What it is, is…it’s difficult, in some ways, knowing that trends show that I likely will never win a Hugo for my work at Quick Sip Reviews. Again, not that I…argh, it’s so hard to talk about this! What I do is fairly niche and specialized (that I get nominated on the back of short SFF reviewing and basically just short SFF reviewing for a major SFF award is weird, and I am super grateful that people find what I do valuable), and further some people don’t care for my style, my opinions, etc (completely their right and it’s probably mutual). But I do want to win a Hugo for what I do at Quick Sip Reviews. Whether or not I think I deserve it aside, when I’m a finalist, I do want to win, because…who doesn’t? And there is a certain wall one runs into, reading the stats every year and just sort of seeing that…it’s probably not going to happen. And hey, maybe that will change. I’m young yet. If I change what I do enough it might line up with what people value more in fan writing and fanzines. I get that.

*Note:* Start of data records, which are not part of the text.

(** A parser that accepted a whole frame and delivered it. *)
Definition sample_parser : Parser :=
  snd (Parser_next (snd (Parser_append (new_Parser kVersionNegotiate) (Some sample_wire) (zlen sample_wire)))).

Lemma sample_reach :
  reach kVersionNegotiate sample_parser sample_wire (take 1 sample_frames).
Proof.
  apply (reach_next _ (snd (Parser_append (new_Parser kVersionNegotiate) (Some sample_wire)
                              (zlen sample_wire))) _ []
           (kParseFrame (mkFrame kRequestHead 0 7 kVersionV4 (bs "GET /")))); [|reflexivity].
  apply (reach_append _ (new_Parser kVersionNegotiate) [] [] (Some sample_wire)
           (zlen sample_wire) true).
  - constructor.
  - apply zlen_nonneg.
  - intros d [= <-]. reflexivity.
  - reflexivity.
Defined.

Lemma sample_supported : supported_version kVersionNegotiate.
Proof. by left. Defined.

(** C15. Soundness of the parser for arbitrary, even hostile, input: in every
    reachable state the bytes accepted so far are exactly the encodings of the
    delivered frames, in order, followed by the pending bytes; and every
    delivered frame is admissible and carries the connection's one version. *)
Theorem parser_stream_sound v0 p s fs :
  supported_version v0 → reach v0 p s fs →
  s = frame_stream fs ++ pending p ∧
  Forall (λ f, frame_ok f ∧ fversion f = expected_version_ p) fs ∧
  version_step v0 (expected_version_ p).
Proof.
  intros Hsup Hreach. destruct (reach_invariant _ _ _ _ Hsup Hreach) as [_ Hv Hs Hf Hl].
  repeat split; try done. by apply Forall_and.
Qed.

Lemma parser_stream_sound_witness :
  sample_wire = frame_stream (take 1 sample_frames) ++ pending sample_parser ∧
  Forall (λ f, frame_ok f ∧ fversion f = expected_version_ sample_parser) (take 1 sample_frames) ∧
  version_step kVersionNegotiate (expected_version_ sample_parser).
Proof. apply parser_stream_sound; [exact sample_supported|exact sample_reach]. Defined.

But it does mean that regardless of how much or how well I do what I have been doing, it’s just probably not going to connect enough. And that’s just…hard, in the direct aftermath of the thing. Again, I am super proud of my work, super happy to be a finalist! Six times so far! I’m certainly not going to say that I don’t want to be nominated, just because I almost certainly won’t win. Nope, definitely will still be throwing my hat in the ring for fan writer and fanzine for next year’s Hugos. I mean, I’ve done a lot in 2021 and I am incredibly proud of my work. And it does mean a lot to be nominated, to be voted for. I was the top of some people’s ballots and that is amazing. I’ll try to stay positive about it, and this changes none of my plans going forward. Winning awards was never my reason for doing this. I don’t do what I do chasing after trophies. I do it because it’s what I love doing. But that does mean that these things don’t provoke…complex and dense feelings. So yeah. Mostly that.

Still waiting to hear back on the big secret thing that I turned in last week. It means that I’ll be more free to review this week, but unfortunately that’s impacted by the week being shorter for me because of the holidays. So…well, we’ll see how it goes. Cheers!